* _YOUR OBJECTIVE_
Return exactly the lines of the records below, starting at the line that contains "End ErrorHandler." and ending at the line that contains "Definition DepartmentItem (department", with both of those lines kept.

* _SUPPLIED DATA_
==*==

(** * The request state-transition engine of the process maker

    A shallow embedding of [app/domain/model/process_maker/request.py] and
    [app/domain/service/process_maker/request_service.py].  Entities are
    records, nullable columns are options, the collaborators injected into
    [RequestService.__init__] are the fields of a record, and every method
    that raises or writes is a computation over the state it mutates. *)

From stdpp Require Import base numbers strings list gmap.

Local Open Scope Z_scope.

(** ** Exceptions and effects *)

(** The exceptions the service can end with.  [RecordNotFound] and
    [DontHaveRight] are raised by the service itself; [InvalidInput] is what
    a failed [validate()] raises; [AttributeError] is Python's own error for
    an attribute read on [None], [IndexError] for a list index out of
    range. *)
Inductive Error : Type :=
  | RecordNotFound
  | DontHaveRight (user_id : Z)
  | InvalidInput
  | AttributeError
  | IndexError.

Inductive Result (A : Type) : Type :=
  | Ok (a : A)
  | Err (e : Error).
Arguments Ok {A} a.
Arguments Err {A} e.

Definition is_ok {A} (r : Result A) : bool :=
  match r with Ok _ => true | Err _ => false end.

Global Instance Error_eq_dec : EqDecision Error.
Proof. solve_decision. Defined.

(** A method that mutates state of type [S] and may raise: the state
    reached is returned in both cases, since an exception does not undo
    the writes made before it. *)
Definition M (S A : Type) : Type := S -> S * Result A.

Definition ret {S A} (a : A) : M S A := fun s => (s, Ok a).
Definition raise {S A} (e : Error) : M S A := fun s => (s, Err e).
Definition bind {S A B} (m : M S A) (k : A -> M S B) : M S B :=
  fun s => match m s with
           | (s', Ok a) => k a s'
           | (s', Err e) => (s', Err e)
           end.
Definition lift {S A} (r : Result A) : M S A := fun s => (s, r).
Definition get {S} : M S S := fun s => (s, Ok s).
Definition put {S} (s : S) : M S unit := fun _ => (s, Ok tt).

Declare Scope eff_scope.
Delimit Scope eff_scope with eff.
Notation "'do' x <- m ; k" := (bind m (fun x => k))
  (at level 10, x name, m at level 100, k at level 200) : eff_scope.
Notation "'do_' m ; k" := (bind m (fun _ => k))
  (at level 10, m at level 100, k at level 200) : eff_scope.
Local Open Scope eff_scope.

(** ** The process graph (read-only definitions) *)

(** Modelled from the spec: the models of Group, Action, Route, State,
    Process and User ([app.domain.model]), whose modules are absent.  The
    fields are those the service reads ([group.id], [action.id],
    [action.target], [route.id], [route.next_state_id], [route.action],
    [state.id], [state.route], [process.id], [user.id]); [State.process_id]
    is the spec's "State ... belongs to exactly one Process". *)

Module Group.
Record t : Type := mk { id : Z }.
End Group.

Module Action.
Record t : Type := mk { id : Z; name : string; target : list Group.t }.
End Action.

Module Route.
Record t : Type := mk { id : Z; next_state_id : Z; action : list Action.t }.
End Route.
(** ** The tables of the public schema *)

Definition admissions : TableDef :=
  mkTable "admissions"
    [dflt "admission_date" TString; req "bed_id" TString; dflt "condition" TString;
     dflt "created_at" TString; opt_null "diagnosis" TString; opt_null "discharge_date" TString;
     dflt "id" TString; opt_null "notes" TString; req "patient_id" TString;
     opt_null "professional_id" TString; dflt "status" TString; dflt "updated_at" TString]
    [fk "admissions_bed_id_fkey" "bed_id" "beds";
     fk "admissions_patient_id_fkey" "patient_id" "patients";
     fk "admissions_professional_id_fkey" "professional_id" "professionals"].

Definition appointments : TableDef :=
  mkTable "appointments"
    [req "appointment_date" TString; req "appointment_time" TString; dflt "created_at" TString;
     dflt "duration" TNumber; dflt "id" TString; dflt "is_video" TBool; opt_null "notes" TString;
     req "patient_id" TString; req "professional_id" TString; dflt "status" TString;
     dflt "type" TString; dflt "updated_at" TString]
    [fk "appointments_patient_id_fkey" "patient_id" "patients";
     fk "appointments_professional_id_fkey" "professional_id" "professionals"].

Definition audit_logs : TableDef :=
  mkTable "audit_logs"
    [req "action" TString; dflt "created_at" TString; opt_null "details" TString; dflt "id" TString;
     opt_null "ip_address" TString; dflt "log_type" TString; req "resource" TString;
     opt_null "resource_id" TString; dflt "status" TString; req "user_name" TString]
    [].

Definition beds : TableDef :=
  mkTable "beds"
    [req "bed_number" TString; dflt "created_at" TString; req "department" TString;
     dflt "id" TString; dflt "status" TString; dflt "updated_at" TString]
    [].

Definition institution_settings : TableDef :=
  mkTable "institution_settings"
    [opt_null "address" TString; dflt "cnpj" TString; dflt "created_at" TString;
     opt_null "email" TString; dflt "id" TString; dflt "name" TString; opt_null "phone" TString;
     dflt "updated_at" TString]
    [].

Definition medical_record_entries : TableDef :=
  mkTable "medical_record_entries"
    [dflt "created_at" TString; req "description" TString; dflt "entry_date" TString;
     dflt "entry_type" TString; dflt "id" TString; req "medical_record_id" TString;
     opt_null "professional_id" TString]
    [fk "medical_record_entries_medical_record_id_fkey" "medical_record_id" "medical_records";
     fk "medical_record_entries_professional_id_fkey" "professional_id" "professionals"].

Definition medical_records : TableDef :=
  mkTable "medical_records"
    [dflt "created_at" TString; dflt "id" TString; opt_null "notes" TString;
     req "patient_id" TString; opt_null "primary_diagnosis" TString;
     opt_null "primary_professional_id" TString; req "record_number" TString;
     dflt "status" TString; dflt "updated_at" TString]
    [fk "medical_records_patient_id_fkey" "patient_id" "patients";
     fk "medical_records_primary_professional_id_fkey" "primary_professional_id" "professionals"].

Definition patients : TableDef :=
  mkTable "patients"
    [req "birth_date" TString; req "cpf" TString; dflt "created_at" TString;
     opt_null "email" TString; dflt "id" TString; req "name" TString; opt_null "phone" TString;
     dflt "status" TString; dflt "updated_at" TString]
    [].

Definition professionals : TableDef :=
  mkTable "professionals"
    [dflt "created_at" TString; opt_null "email" TString; dflt "id" TString; req "name" TString;
     opt_null "next_available" TString; opt_null "patients_count" TNumber;
     opt_null "phone" TString; opt_null "rating" TNumber; req "registration_number" TString;
     dflt "registration_type" TString; req "specialty" TString; dflt "status" TString;
     dflt "updated_at" TString]
    [].
(* ===== verification/ErrorHandler.v ===== *)
(** * Error messages (lib/errorHandler.ts)

    [findErrorMessage] lower-cases the error text and returns the message
    of the first entry of [ERROR_PATTERNS] whose pattern it contains, or the
    default message; [handlePatientError] first maps duplicates to the CPF
    message.  [logError] writes to the console only in development.  The
    theorems show that the page never shows the raw error text: the
    result is always one of the fixed messages. *)

From Stdlib Require Import List String Bool.
From S2P Require Import Prelude.
Import ListNotations.
Open Scope js_scope.
Open Scope string_scope.

Module ErrorHandler.

Record ErrorMessageMap := mkPattern { pattern : string; message : string }.

Definition DUPLICATE_MSG : string := "Este registro já existe no sistema.".
Definition RELATED_MSG : string := "Operação não permitida devido a dados relacionados.".
Definition INVALID_MSG : string := "Os dados fornecidos não são válidos.".
Definition PERMISSION_MSG : string := "Você não tem permissão para realizar esta operação.".
Definition CONNECTION_MSG : string := "Erro de conexão. Verifique sua internet e tente novamente.".
Definition TIMEOUT_MSG : string := "A operação demorou muito. Tente novamente.".
Definition NOT_FOUND_MSG : string := "Recurso não encontrado.".
Definition SESSION_MSG : string := "Sessão expirada. Faça login novamente.".

Definition ERROR_PATTERNS : list ErrorMessageMap :=
  [mkPattern "23505" DUPLICATE_MSG; mkPattern "duplicate" DUPLICATE_MSG;
   mkPattern "23503" RELATED_MSG; mkPattern "foreign key" RELATED_MSG;
   mkPattern "23514" INVALID_MSG; mkPattern "check constraint" INVALID_MSG;
   mkPattern "42501" PERMISSION_MSG; mkPattern "policy" PERMISSION_MSG;
   mkPattern "permission" PERMISSION_MSG;
   mkPattern "network" CONNECTION_MSG; mkPattern "fetch" CONNECTION_MSG;
   mkPattern "timeout" TIMEOUT_MSG;
   mkPattern "not found" NOT_FOUND_MSG; mkPattern "404" NOT_FOUND_MSG;
   mkPattern "unauthorized" SESSION_MSG; mkPattern "401" SESSION_MSG].

Definition DEFAULT_ERROR_MESSAGE : string := "Ocorreu um erro. Por favor, tente novamente.".
Definition CPF_DUPLICATE_MESSAGE : string := "CPF já cadastrado no sistema.".

(** The [for ... of] loop with its early [return]. *)
Fixpoint first_match (lower : string) (ps : list ErrorMessageMap) : option string :=
  match ps with
  | [] => None
  | p :: ps' => if includes lower (pattern p) then Some (message p) else first_match lower ps'
  end.

Definition findErrorMessage (errorText : string) : string :=
  match first_match (to_lower errorText) ERROR_PATTERNS with
  | Some m => m
  | None => DEFAULT_ERROR_MESSAGE
  end.

(** What was thrown: an [Error] with its message, or anything else. *)
Inductive Thrown := ThrownError (msg : string) | ThrownOther.

Definition handlePatientError (error : Thrown) : string :=
  match error with
  | ThrownError msg =>
      let m := to_lower msg in
      if includes m "duplicate" || includes m "23505" then CPF_DUPLICATE_MESSAGE
      else findErrorMessage msg
  | ThrownOther => DEFAULT_ERROR_MESSAGE
  end.

(** [logError]: the console lines it writes, given [import.meta.env.DEV]. *)
Definition logError (dev : bool) (context : string) (error : string) : list string :=
  if dev then ["[" ++ context ++ "]: " ++ error] else [].

(** ** The messages shown *)

Definition fixed_messages : list string :=
  CPF_DUPLICATE_MESSAGE :: DEFAULT_ERROR_MESSAGE :: map message ERROR_PATTERNS.

Lemma first_match_in lower ps m : first_match lower ps = Some m -> In m (map message ps).
Proof.
  induction ps as [|p ps IH]; simpl; [discriminate|].
  destruct (includes lower (pattern p)); [intros [= <-]; left; reflexivity|].
  intros H. right. apply IH, H.
Qed.

Lemma findErrorMessage_fixed t : In (findErrorMessage t) fixed_messages.
Proof.
  unfold findErrorMessage. destruct (first_match _ _) as [m|] eqn:E.
  - right. right. apply (first_match_in _ _ _ E).
  - right. left. reflexivity.
Qed.

Lemma handlePatientError_in (e : Thrown) : In (handlePatientError e) fixed_messages.
Proof.
  destruct e as [msg|]; simpl; [|right; left; reflexivity].
  destruct (_ || _); [left; reflexivity|apply findErrorMessage_fixed].
Qed.

(** Whatever was thrown, the toast shows one of the fixed messages of
    [errorHandler.ts], never the error's own text; a message mentioning a
    duplicate or code 23505 always reads "CPF já cadastrado no sistema."
    (also when the duplicate is another column). *)
Theorem handlePatientError_fixed (e : Thrown) :
  In (handlePatientError e) fixed_messages /\
  forall msg, includes (to_lower msg) "duplicate" = true ->
              handlePatientError (ThrownError msg) = CPF_DUPLICATE_MESSAGE.
Proof.
  split; [apply handlePatientError_in|].
  intros msg H. simpl. rewrite H. reflexivity.
Qed.

End ErrorHandler.
(** [Map.prototype.set]: an existing key keeps its position, a new key is
    appended. *)
Fixpoint map_set (k : string) (v : Counter) (m : DeptMap) : DeptMap :=
  match m with
  | [] => [(k, v)]
  | (k', v') :: m' => if k' === k then (k', v) :: m' else (k', v') :: map_set k v m'
  end.

(** The body of [beds.forEach]: read the department's counter (or a fresh
    [{ occupied: 0, total: 0 }]), bump it and store it back. *)
Definition count_bed (departmentMap : DeptMap) (bed : Bed) : DeptMap :=
  let existing :=
    match map_get (department bed) departmentMap with
    | Some e => e
    | None => mkCounter 0 0
    end in
  let existing := mkCounter
    (if status bed === OCUPADO then c_occupied existing + 1 else c_occupied existing)%Z
    (c_total existing + 1)%Z in
  map_set (department bed) existing departmentMap.

(** The comparator [(a, b) => percentageB - percentageA]. *)
Definition compare_departments (a b : DepartmentOccupancy) : Z :=
  let percentageA := calculateOccupancyPercentage (occupied a) (total a) in
  let percentageB := calculateOccupancyPercentage (occupied b) (total b) in
  (percentageB - percentageA)%Z.

Definition entry_to_department (e : string * Counter) : DepartmentOccupancy :=
  mkDepartmentOccupancy (fst e) (c_occupied (snd e)) (c_total (snd e)).

Definition groupBedsByDepartment (beds : list Bed) : list DepartmentOccupancy :=
  js_sort compare_departments
    (map entry_to_department (fold_left count_bed beds [])).

Definition getProgressColor (level : OccupancyLevel) : string :=
  match level with
  | critical => "bg-destructive"
  | high => "bg-warning"
  | normal => "bg-success"
  end.

Definition getTextColor (level : OccupancyLevel) : string :=
  match level with
  | critical => "text-destructive font-medium"
  | high => "text-warning font-medium"
  | normal => "text-success font-medium"
  end.

(** What [DepartmentItem] shows for one department. *)
Record DepartmentItemView := mkItemView {
  item_name : string;
  item_occupied : Z;
  item_total : Z;
  item_percentage : Z;
  item_progress_color : string;
  item_text_color : string;
  item_available : Z
}.

Definition DepartmentItem (department : DepartmentOccupancy) : DepartmentItemView :=
  let percentage := calculateOccupancyPercentage (occupied department) (total department) in
  let level := getOccupancyLevel percentage in
  let available := (total department - occupied department)%Z in
  mkItemView (name department) (occupied department) (total department) percentage
             (getProgressColor level) (getTextColor level) available.

(** ** The card's fetch handler and view *)

(** Component state: [departments] and [loading]. *)
Record CardState := mkCardState { departments : list DepartmentOccupancy; loading : bool }.

Definition initial_card : CardState := mkCardState [] true.

(** [fetchBedOccupancy]: on an error the [catch] only logs, so the
    departments keep their value; [finally] clears [loading]. *)
Definition fetchBedOccupancy (st : CardState) (res : Response (list Bed)) : CardState :=
  match error res with
  | Some _ => mkCardState (departments st) false
  | None => mkCardState (groupBedsByDepartment (or_nil (data res))) false
  end.

Inductive CardView :=
  | LoadingSkeleton
  | EmptyState
  | DepartmentList (items : list DepartmentItemView).

Definition render (st : CardState) : CardView :=
  if loading st then LoadingSkeleton
  else match departments st with
       | [] => EmptyState
       | ds => DepartmentList (map DepartmentItem ds)
       end.

(** ** Abstract specification of the grouping *)

Definition in_department (d : string) (b : Bed) : bool := department b === d.
Definition occupied_in (d : string) (b : Bed) : bool :=
  (department b === d) && (status b === OCUPADO).

(** Departments in order of first occurrence. *)
Definition first_seen (beds : list Bed) : list string :=
  fold_left (fun acc b => if existsb (fun d => d === department b) acc then acc
                          else acc ++ [department b]) beds [].

(** What the card promises: one entry per department, in first-seen order
    before sorting, with the number of its beds and of its occupied beds. *)
Definition department_occupancy (beds : list Bed) : list DepartmentOccupancy :=
  map (fun d => mkDepartmentOccupancy d (jlen (filter (occupied_in d) beds))
                                        (jlen (filter (in_department d) beds)))
      (first_seen beds).

Definition percentage_of (d : DepartmentOccupancy) : Z :=
  calculateOccupancyPercentage (occupied d) (total d).

(** The beds of the specification's scenario. *)
Definition spec_scenario_beds : list Bed :=
  [mkBed "UTI" "Ocupado"; mkBed "UTI" "Ocupado";
   mkBed "UTI" "Disponível"; mkBed "Pediatria" "Disponível"].

(** ** The JS [Map] as an association list *)

Section MapLemmas.
Variable f : string -> Counter.

Definition table (ds : list string) : DeptMap := map (fun d => (d, f d)) ds.

Lemma map_get_table k ds :
    map_get k (table ds) = if existsb (fun d => d === k) ds then Some (f k) else None.
  Proof.
    induction ds as [|d ds IH]; simpl; [reflexivity|].
    destruct (String.eqb_spec d k); simpl; [subst; reflexivity|exact IH].
  Qed.

Lemma map_set_table_new k v ds :
    existsb (fun d => d === k) ds = false -> map_set k v (table ds) = table ds ++ [(k, v)].
  Proof.
    induction ds as [|d ds IH]; simpl; [reflexivity|].
    destruct (String.eqb_spec d k); simpl; [discriminate|]. intros H. rewrite IH; auto.
  Qed.

Lemma map_set_table_old k v ds :
    NoDup ds -> existsb (fun d => d === k) ds = true ->
    map_set k v (table ds) = map (fun d => (d, if d === k then v else f d)) ds.
  Proof.
    induction 1 as [|d ds Hnin Hnd IH]; simpl; [discriminate|].
    destruct (String.eqb_spec d k) as [->|Hne]; simpl; intros H.
    - f_equal. apply map_ext_in. intros d Hd.
      destruct (String.eqb_spec d k); [subst; contradiction|reflexivity].
    - f_equal. apply IH, H.
  Qed.
End MapLemmas.

(** ** Facts about the abstract specification *)

Definition counter_of (beds : list Bed) (d : string) : Counter :=
  mkCounter (jlen (filter (occupied_in d) beds)) (jlen (filter (in_department d) beds)).

Definition first_seen_step (acc : list string) (b : Bed) : list string :=
  if existsb (fun d => d === department b) acc then acc else acc ++ [department b].

Lemma first_seen_fold beds : first_seen beds = fold_left first_seen_step beds [].
Proof. reflexivity. Qed.

Lemma first_seen_app pre b :
  first_seen (pre ++ [b]) = first_seen_step (first_seen pre) b.
Proof. rewrite !first_seen_fold, fold_left_app. reflexivity. Qed.

Lemma first_seen_mem_gen beds acc k :
  existsb (fun d => d === k) (fold_left first_seen_step beds acc)
  = existsb (fun d => d === k) acc || existsb (in_department k) beds.
Proof.
  revert acc. induction beds as [|b beds IH]; intros acc; simpl; [now rewrite orb_false_r|].
  rewrite IH. unfold first_seen_step, in_department.
  destruct (existsb (fun d => d === department b) acc) eqn:E.
  - destruct (String.eqb_spec (department b) k) as [<-|]; simpl; [rewrite E|]; btauto.
  - rewrite existsb_app. simpl. btauto.
Qed.

Lemma first_seen_mem beds k :
  existsb (fun d => d === k) (first_seen beds) = existsb (in_department k) beds.
Proof. rewrite first_seen_fold. apply first_seen_mem_gen. Qed.

Lemma first_seen_nodup beds : NoDup (first_seen beds).
Proof.
  rewrite first_seen_fold. generalize (NoDup_nil string).
  generalize (@nil string).
  induction beds as [|b beds IH]; intros acc Hacc; simpl; [exact Hacc|].
  apply IH. unfold first_seen_step. destruct (existsb _ acc) eqn:E; [exact Hacc|].
  apply NoDup_app; [exact Hacc|constructor; [easy|constructor]|].
  intros x Hx [<-|[]]. apply existsb_str_false in E. contradiction.
Qed.

Lemma counter_of_snoc pre b d :
  counter_of (pre ++ [b]) d =
  mkCounter (c_occupied (counter_of pre d) + (if occupied_in d b then 1 else 0))
            (c_total (counter_of pre d) + (if in_department d b then 1 else 0)).
Proof.
  unfold counter_of. simpl. rewrite !filter_app, !jlen_app.
  simpl. destruct (occupied_in d b), (in_department d b); reflexivity.
Qed.

Lemma counter_of_absent pre d :
  existsb (in_department d) pre = false -> counter_of pre d = mkCounter 0 0.
Proof.
  intros H. unfold counter_of.
  rewrite (proj2 (filter_nil_existsb _ _) H).
  rewrite (proj2 (filter_nil_existsb (occupied_in d) pre)); [reflexivity|].
  apply existsb_weaken with (in_department d); [|exact H].
  intros b. unfold occupied_in, in_department. now destruct (department b === d).
Qed.

(** ** The grouping refines its specification *)

Definition spec_map (beds : list Bed) : DeptMap := table (counter_of beds) (first_seen beds).

Lemma count_bed_spec pre b : count_bed (spec_map pre) b = spec_map (pre ++ [b]).
Proof.
  unfold count_bed, spec_map. rewrite map_get_table, first_seen_app. unfold first_seen_step.
  destruct (existsb (fun d => d === department b) (first_seen pre)) eqn:E.
  - rewrite map_set_table_old by auto using first_seen_nodup.
    unfold table. apply map_ext. intros d. f_equal.
    rewrite counter_of_snoc. unfold occupied_in, in_department.
    rewrite (String.eqb_sym (department b) d).
    destruct (String.eqb_spec d (department b)) as [->|]; simpl.
    + destruct (status b === OCUPADO); simpl; f_equal; lia.
    + unfold counter_of. f_equal; lia.
  - rewrite map_set_table_new by exact E. unfold table. rewrite map_app. simpl. f_equal.
    + apply map_ext_in. intros d Hd. f_equal. rewrite counter_of_snoc.
      apply existsb_str_false in E. unfold occupied_in, in_department.
      destruct (String.eqb_spec (department b) d) as [<-|]; [contradiction|].
      unfold counter_of. simpl. f_equal; lia.
    + rewrite counter_of_snoc, counter_of_absent by (rewrite <- first_seen_mem; exact E).
      unfold occupied_in, in_department. rewrite String.eqb_refl. simpl.
      destruct (status b === OCUPADO); reflexivity.
Qed.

==*==

* _SOLVED PROBLEM_
End ErrorHandler.
(** [Map.prototype.set]: an existing key keeps its position, a new key is
    appended. *)
Fixpoint map_set (k : string) (v : Counter) (m : DeptMap) : DeptMap :=
  match m with
  | [] => [(k, v)]
  | (k', v') :: m' => if k' === k then (k', v) :: m' else (k', v') :: map_set k v m'
  end.

(** The body of [beds.forEach]: read the department's counter (or a fresh
    [{ occupied: 0, total: 0 }]), bump it and store it back. *)
Definition count_bed (departmentMap : DeptMap) (bed : Bed) : DeptMap :=
  let existing :=
    match map_get (department bed) departmentMap with
    | Some e => e
    | None => mkCounter 0 0
    end in
  let existing := mkCounter
    (if status bed === OCUPADO then c_occupied existing + 1 else c_occupied existing)%Z
    (c_total existing + 1)%Z in
  map_set (department bed) existing departmentMap.

(** The comparator [(a, b) => percentageB - percentageA]. *)
Definition compare_departments (a b : DepartmentOccupancy) : Z :=
  let percentageA := calculateOccupancyPercentage (occupied a) (total a) in
  let percentageB := calculateOccupancyPercentage (occupied b) (total b) in
  (percentageB - percentageA)%Z.

Definition entry_to_department (e : string * Counter) : DepartmentOccupancy :=
  mkDepartmentOccupancy (fst e) (c_occupied (snd e)) (c_total (snd e)).

Definition groupBedsByDepartment (beds : list Bed) : list DepartmentOccupancy :=
  js_sort compare_departments
    (map entry_to_department (fold_left count_bed beds [])).

Definition getProgressColor (level : OccupancyLevel) : string :=
  match level with
  | critical => "bg-destructive"
  | high => "bg-warning"
  | normal => "bg-success"
  end.

Definition getTextColor (level : OccupancyLevel) : string :=
  match level with
  | critical => "text-destructive font-medium"
  | high => "text-warning font-medium"
  | normal => "text-success font-medium"
  end.

(** What [DepartmentItem] shows for one department. *)
Record DepartmentItemView := mkItemView {
  item_name : string;
  item_occupied : Z;
  item_total : Z;
  item_percentage : Z;
  item_progress_color : string;
  item_text_color : string;
  item_available : Z
}.

Definition DepartmentItem (department : DepartmentOccupancy) : DepartmentItemView :=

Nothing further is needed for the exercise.